Inside the bustling Limerick Printmakers studios in John’s Square, Brian Fitzgerald is flicking through a stack of prints that he has been painstakingly working on.
Brian is the co-founder (alongside Suzannah O’Reilly Mullaney) of Parallel Editions, the fine art print publishers that commenced operations last year.
As a child, the Limerick School of Art and Design graduate was encouraged by his parents to engage with his artistic side. Growing up in Garryowen, and later moving to Rhebogue, Brian went to secondary school at St. Clements.
While he notes that “back then, in my neighborhood, it was unusual to go to college”, Brian made it to LSAD. There, he quickly realised that playing hurling for St. Patrick’s would not necessarily complement his artistic endeavours. “I got a lot of injuries. I was getting belts of hurleys and realised that I need my hands.” During his time at art college, he also changed direction in his future career.
“I went in there with the idea of becoming a graphic designer and coming out the other side and getting a good job. Instead I got really into fine art, and realised that’s what I always enjoyed. Basically, that led me here. I really enjoyed printmaking, because it had machines and was hands-on. My Dad was a mechanic so I like being around machines.”
After gaining his degree in Limerick, Brian relocated to London in 2007, where he received a Masters from the University of the Arts, and fell in love with the city. It did not happen overnight, however.

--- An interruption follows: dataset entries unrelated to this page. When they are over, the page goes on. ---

(** ** Types of the status columns *)

(** The text of a value of the type, which parses to it. *)
Definition status_typed (A : Type) {T : TextColumn A} (s : string) : Prop :=
  exists a : A, to_text a = s /\ of_text s = Ok a.

Lemma to_text_typed {A} {T : TextColumn A} (a : A) : status_typed A (to_text a).
Proof. exists a. split; [done|]. apply of_to_text. Qed.

Lemma map_rows_typed l : Forall (fun c => status_typed CTS.t (c_status c)) l -> exists ts, map_rows l = Ok ts.
Proof.
  induction 1 as [|c l (st & _ & Hst) _ (ts & IH)]; cbn [map_rows]; [by exists []|].
  unfold map_row. change (CTS.from_str (c_status c) = Ok st) in Hst. rewrite Hst. cbn. rewrite IH. cbn. eauto.
Qed.
(** *** Valid blocks

    A valid block spends no hash twice, spends a coin of the account only when it is
    unspent and was mined in the block or below, and pays amounts that the database can
    hold. *)
Record valid_block (block : BlockScanResult) (cs : list Coin) : Prop := {
  vb_inputs : NoDup (blk_inputs block);
  vb_unspent : Forall (fun c => coin_hash c ∈ blk_inputs block ->
    coin_spent c = None /\ coin_mined c <= as_i64 (blk_height block)) cs;
  vb_values : Forall (fun '(hash, output, wallet_idx) => 0 <= as_i64 (wo_value output)) (wallet_outputs block);
}.

Lemma spend_all_orderly h l c :
  (coin_hash c ∈ l -> coin_mined c <= h) -> orderly c -> orderly (spend_all h l c).
Proof.
  unfold spend_all. revert c. induction l as [|x l IH]; intros c Hm Ho; [done|]. cbn. apply IH.
  - unfold spend. case_match; cbn; intros Hin; apply Hm; by right.
  - unfold spend. destruct (String.eqb_spec (coin_hash c) x) as [He|]; cbn; [|done]. case_match; [|done].
    unfold orderly. cbn. intros k [= <-]. apply Hm. rewrite He. left.
Qed.

Lemma scan_block_orderly ids acc block cs :
  valid_block block cs -> Forall orderly cs -> Forall orderly (scan_block ids acc block cs).
Proof.
  intros [_ Hu _] Ho. unfold scan_block. rewrite Forall_forall in Hu, Ho. apply Forall_map, Forall_app.
  split; apply Forall_forall; intros c Hc; apply spend_all_orderly.
  - intros Hin. by apply Hu.
  - by apply Ho.
  - intros _. apply list_elem_of_In, in_flat_map in Hc as ([[hash o] i] & _ & Hc).
    destruct (ids !! i) as [a|]; [|done]. destruct (a =? acc); [|done]. by destruct Hc as [<-|[]].
  - apply list_elem_of_In, in_flat_map in Hc as ([[hash o] i] & _ & Hc).
    destruct (ids !! i) as [a|]; [|done]. destruct (a =? acc); [|done]. by destruct Hc as [<-|[]].
Qed.

(** A chain that spends a coin once: the hashes a block spends are distinct, and no
    coin that an earlier block spent is among them. *)
Fixpoint spends_once (ids : list Z) (acc : Z) (blocks : list BlockScanResult) (cs : list Coin) : Prop :=
  match blocks with
  | [] => True
  | block :: blocks =>
      NoDup (blk_inputs block)
      /\ Forall (fun c => is_Some (coin_spent c) -> coin_hash c ∉ blk_inputs block) cs
      /\ spends_once ids acc blocks (scan_block ids acc block cs)
  end.

End Chain.
Lemma locks_disjoint_witness : exists l1 l2,
  taken (mkInputSelector 1 0) funded l1 (lf_utxos result1) /\ taken (mkInputSelector 1 0) locked1 l2 (lf_utxos result2) /\
  (forall a b, a ∈ l1 -> b ∈ l2 -> o_id a <> o_id b) /\ length (lf_utxos result1) = 1%nat /\ length (lf_utxos result2) = 1%nat.
Proof.
  destruct (locks_disjoint "r1" "k" 1 60 1 5 None (Some "key") 3600 0 "r2" "k2" 1 30 1 5 None None 3600 0
    funded result1 locked1 result2 locked2 funded_ok (amount_u64 60 eq_refl) (amount_u64 30 eq_refl)
    lock1_ok locked1_differs lock2_ok locked2_differs) as (l1 & l2 & H1 & H2 & _ & _ & H3).
  exists l1, l2. split; [exact H1|]. split; [exact H2|]. split; [exact H3|]. vm_compute. split; reflexivity.
Defined.

Definition again := lock "r4" "k4" 1 999 1 5 None (Some "key") 7 0 locked1.
Lemma again_ok : lock "r4" "k4" 1 999 1 5 None (Some "key") 7 0 locked1 = (Ok (result_or no_funds (fst again)), snd again).
Proof. unfold again. apply run_ok. vm_compute. reflexivity. Qed.

Lemma funded_fresh o : o ∈ rows (outputs funded) -> o_locked_by_request_id o <> Some "r1".
Proof.
  assert (Forall (fun o => o_locked_by_request_id o <> Some "r1") (rows (outputs funded))) as H
    by (vm_compute; repeat constructor; discriminate).
  rewrite Forall_forall in H. apply H.
Qed.
Definition block : BlockScanResult := mkBlockScanResult 20 "block20" [] [] 1000.
Definition credit (id : Z) (o : output) : BalanceChange * DetectedOutput :=
  (make_balance_change_for_output 1000 1 id 1000 20 o, mkDetectedOutput 20 "block20" o).
Definition debit (id : Z) (o : output) : BalanceChange * SpentInput :=
  (input_balance_change 1000 1 id (value o) block, mkSpentInput id "block20" 20 o).

Definition changes : BlockEventAccumulator :=
  mkBlockEventAccumulator 1 20 "block20" [debit 1 spent70; debit 2 spent9; debit 3 spent30]
    [credit 4 coinbase; credit 5 received; credit 6 change].
Definition display : DisplayedTransactionProcessor := mkProcessor 20 3 "viewkey".
Definition displayed := create_new_updated_display_transactions display changes [].
Definition displayed_new : list DisplayedTransaction := snd (result_or ([], []) displayed).

Lemma displayed_ok : create_new_updated_display_transactions display changes [] = Ok ([], displayed_new).
Proof. vm_compute. reflexivity. Qed.

(** Four transactions; the change output is matched with the inputs of 30 and 70. *)
Example displayed_values :
  map (fun tx => (amount tx, bool_decide (direction tx = Incoming), length (tx_inputs tx))) displayed_new
  = [(500, true, 0%nat); (20, true, 0%nat); (65, false, 2%nat); (9, false, 1%nat)].
Proof. vm_compute. reflexivity. Qed.

Lemma backtrack_subset_correct_witness : exists r, backtrack_subset [0; 1; 2]%nat [1; 2; 3] 5 = Ok r.
Proof.
  destruct (backtrack_subset_correct [0; 1; 2]%nat [1; 2; 3] 5) as (r & H & _).
  - apply (bool_decide_unpack _). vm_compute. reflexivity.
  - intros i Hi. repeat (apply elem_of_cons in Hi as [->|Hi]; [cbn; lia|]). by apply elem_of_nil in Hi.
  - split; [|vm_compute; discriminate]. intros v Hv. repeat (apply elem_of_cons in Hv as [->|Hv]; [unfold is_u64, two64; lia|]).
    by apply elem_of_nil in Hv.
  - exists r. exact H.
Defined.

Lemma small_values : good_values [70; 9; 30].
Proof.
  split; [|vm_compute; discriminate]. intros v Hv.
  repeat (apply elem_of_cons in Hv as [->|Hv]; [unfold is_u64, two64; lia|]). by apply elem_of_nil in Hv.
Qed.

Lemma solve_back_track_correct_witness : exists result, solve_back_track [70; 9; 30] [(100, 6%nat)] = Ok result.
Proof.
  destruct (solve_back_track_correct [70; 9; 30] [(100, 6%nat)] small_values) as (ts & result & _ & _ & H & _).
  exists result. exact H.
Defined.
(* ===== verification/MonitorTheory.v ===== *)
(** * The life of an outbound transaction

    What one pass of the monitor does to the completed transactions: each moves to its
    next state, which depends on the row, the height and the answers of the node. *)
From S2P Require Import Prelude Models DisplayTypes External Schema OutputsDb EventsDb CompletedDb.
From S2P Require Import DisplayedDb AccountsDb Webhooks Processor Scanning BlockProc Reorg InputSelector.
From S2P Require Import FundLocker Monitor Manager Ledger Wallet.
#[local] Open Scope Z_scope.

Section MonitorRows.
Context {X : Ext} {C : TxClient}.
Context (self : TransactionMonitor) (acc height : Z).

(** What a run of the monitor makes of a row that is read as [tx]. *)
Definition next_state (now : Z) (tx : CompletedTransaction) (c : CompletedRow) : CompletedRow :=
  match ct_status tx with
  | CTS.Completed =>
      if broadcast_attempts tx >=? MAX_BROADCAST_ATTEMPTS
      then set_rejected ("Exceeded " +:+ pretty MAX_BROADCAST_ATTEMPTS +:+ " broadcast attempts") now c
      else
        match broadcast_transaction tx with
        | Ok _ => set_broadcast (broadcast_attempts tx + 1) now c
        | Err reason => set_rejected reason now c
        | Panic _ => c
        end
  | CTS.Broadcast =>
      match find_kernel_on_chain tx with
      | Ok (Some (block_height, block_hash)) => set_mined (as_i64 block_height) block_hash now c
      | _ => c
      end
  | CTS.MinedUnconfirmed =>
      match CompletedDb.mined_height tx with
      | Some h =>
          if tm_required_confirmations self <=? u64_saturating_sub height (as_u64 h) then
            match payref_of tx with
            | Ok payref => set_mined_confirmed (as_i64 height) payref now c
            | _ => c
            end
          else c
      | None => c
      end
  | CTS.MinedConfirmed | CTS.Rejected | CTS.Canceled => c
  end.

Definition monitor_next (now : Z) (c : CompletedRow) : CompletedRow :=
  if c_account_id c =? acc then
    match map_row c with
    | Ok tx => next_state now tx c
    | _ => c
    end
  else c.

(** The row [c] when those with the ids [todo] are still to be processed. *)
Definition progress_row (now : Z) (todo : list Z) (c : CompletedRow) : CompletedRow :=
  if bool_decide (c_id c ∈ todo) then c else monitor_next now c.

Lemma next_id now c : c_id (monitor_next now c) = c_id c.
Proof.
  unfold monitor_next. destruct (_ =? _); [|done]. destruct (map_row c) as [tx| |]; [|done..]. unfold next_state.
  by repeat match goal with |- context [match ?x with _ => _ end] => destruct x end.
Qed.

Lemma progress_id now todo c : c_id (progress_row now todo c) = c_id c.
Proof. unfold progress_row. destruct (bool_decide _); [done|apply next_id]. Qed.

Lemma next_read now c tx : c_account_id c = acc -> map_row c = Ok tx -> monitor_next now c = next_state now tx c.
Proof. intros Ha Hm. unfold monitor_next. by rewrite Ha, Z.eqb_refl, Hm. Qed.

(** ** The invariant of a pass *)

(** What a pass reads of its transactions and of the clock. *)
Definition view (d : Db) : Table CompletedRow * Z := (completed_transactions d, clock d).

(** The id column of a transaction read from a row. *)
Definition row_id (tx : CompletedTransaction) : Z := as_i64 (ct_id tx).

(** [tx] was read from a row of the account at the start of the pass. *)
Definition reads (d0 : Db) (tx : CompletedTransaction) : Prop :=
  exists c, c ∈ rows (completed_transactions d0) /\ map_row c = Ok tx /\ c_account_id c = acc.

(** The rows of [left] are as at the start, and the others are done. *)
Definition progress_at (d0 : Db) (left : list Z) (d : Db) : Prop :=
  clock d = clock d0 /\
  rows (completed_transactions d) = map (progress_row (clock d0) left) (rows (completed_transactions d0)).

Definition pass (d0 : Db) (todo : list CompletedTransaction) (d : Db) : Prop :=
  NoDup (map row_id todo) /\ (forall tx, tx ∈ todo -> reads d0 tx) /\ progress_at d0 (map row_id todo) d.

Definition pass_over (d0 : Db) (d : Db) : Prop := exists left, progress_at d0 left d.

Lemma pass_end d0 todo d : pass d0 todo d -> pass_over d0 d.
Proof. intros (_ & _ & H). by eexists. Qed.

Lemma row_id_of d c tx : wallet_ok d -> c ∈ rows (completed_transactions d) -> map_row c = Ok tx -> row_id tx = c_id c.
Proof.
  intros (_ & _ & [Hrows _] & _) Hc Hm. pose proof (map_row_id _ _ Hm) as (Hid & _ & _).
  unfold row_id. rewrite Hid. rewrite Forall_forall in Hrows. apply as_i64_as_u64, (Hrows c Hc).
Qed.

(** The rows are done one by one: [f] does the row of the first transaction. *)
Lemma progress_next d0 tx todo f :
  wallet_ok d0 -> NoDup (map row_id (tx :: todo)) -> reads d0 tx ->
  (forall c, c_account_id c = acc -> map_row c = Ok tx -> f c = monitor_next (clock d0) c) ->
  update_rows (has_tx_id (ct_id tx)) f
    (map (progress_row (clock d0) (map row_id (tx :: todo))) (rows (completed_transactions d0)))
  = map (progress_row (clock d0) (map row_id todo)) (rows (completed_transactions d0)).
Proof.
  intros Hok Hn (c0 & Hc0 & Hm & Hacc) Hf. pose proof (row_id_of _ _ _ Hok Hc0 Hm) as Hrow.
  destruct Hok as (_ & _ & [_ Hids] & _). cbn in Hn. apply NoDup_cons in Hn as [Hx Hn].
  unfold update_rows. rewrite map_map. apply map_ext_in. intros c Hc%list_elem_of_In.
  unfold has_tx_id. rewrite progress_id. fold (row_id tx). unfold progress_row. cbn [map].
  destruct (Z.eqb_spec (c_id c) (row_id tx)) as [He|He].
  - assert (c = c0) as -> by (apply (unique_row _ _ _ c c0 Hids); congruence). rewrite He.
    rewrite bool_decide_true by (by left). rewrite bool_decide_false by done. by apply Hf.
  - erewrite bool_decide_ext; [done|]. rewrite elem_of_cons. naive_solver.
Qed.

“I suffered an awful lot of homesickness, and my wife did as well, when we were initially over there. I was in college, so you had to watch what you were doing. We knew nobody and only got home once that year. Once I got out of college, we were coming home a lot more, and seeing a lot more. It is one of the best cities in the world.”
With their first child Dylan (now aged 7) en route, Brian and his wife Laura knew they could not raise a family in London and came home, with Brian gaining a Higher Diploma in Art and Design Education.
When a group of Limerick printmakers took a short trip to Spain for a residency, he started talking to Susannah O’Reilly Mullaney about a niche for a business such as Parallel Editions, that could produce handmade prints at a fraction of the cost of one-off works of art.
“They are not posters, which is a common misconception. One-off artwork is going to get more expensive by established artists, so people think they are out of the game, when in actual fact they’re not. We’ve Alice Maher in there; anyone can walk in and buy them for less than the price of a chair. The chair will depreciate in value, whereas that print will accumulate value.”
While he feels he may not come naturally to it, Brian seems to be skilled in the process of selling art.
“There’s no such thing as a typical day, bar we need to make prints and we need to be out there meeting people. They’re the two constants. The concept of doing business was brand new to me and I had to learn on-the-job.”
He describes the past year as “non-stop” in terms of getting the business off the ground, and spends whatever downtime he can manage with Dylan “who loves drawing and painting” and his daughter Áine, who will be 3 in October. “I’m lucky to be working in a job I love, contributing to the arts industry in Ireland,” Brian says. “It feels good to come home to my family at the end of the day, having hopefully made their future that little bit brighter.”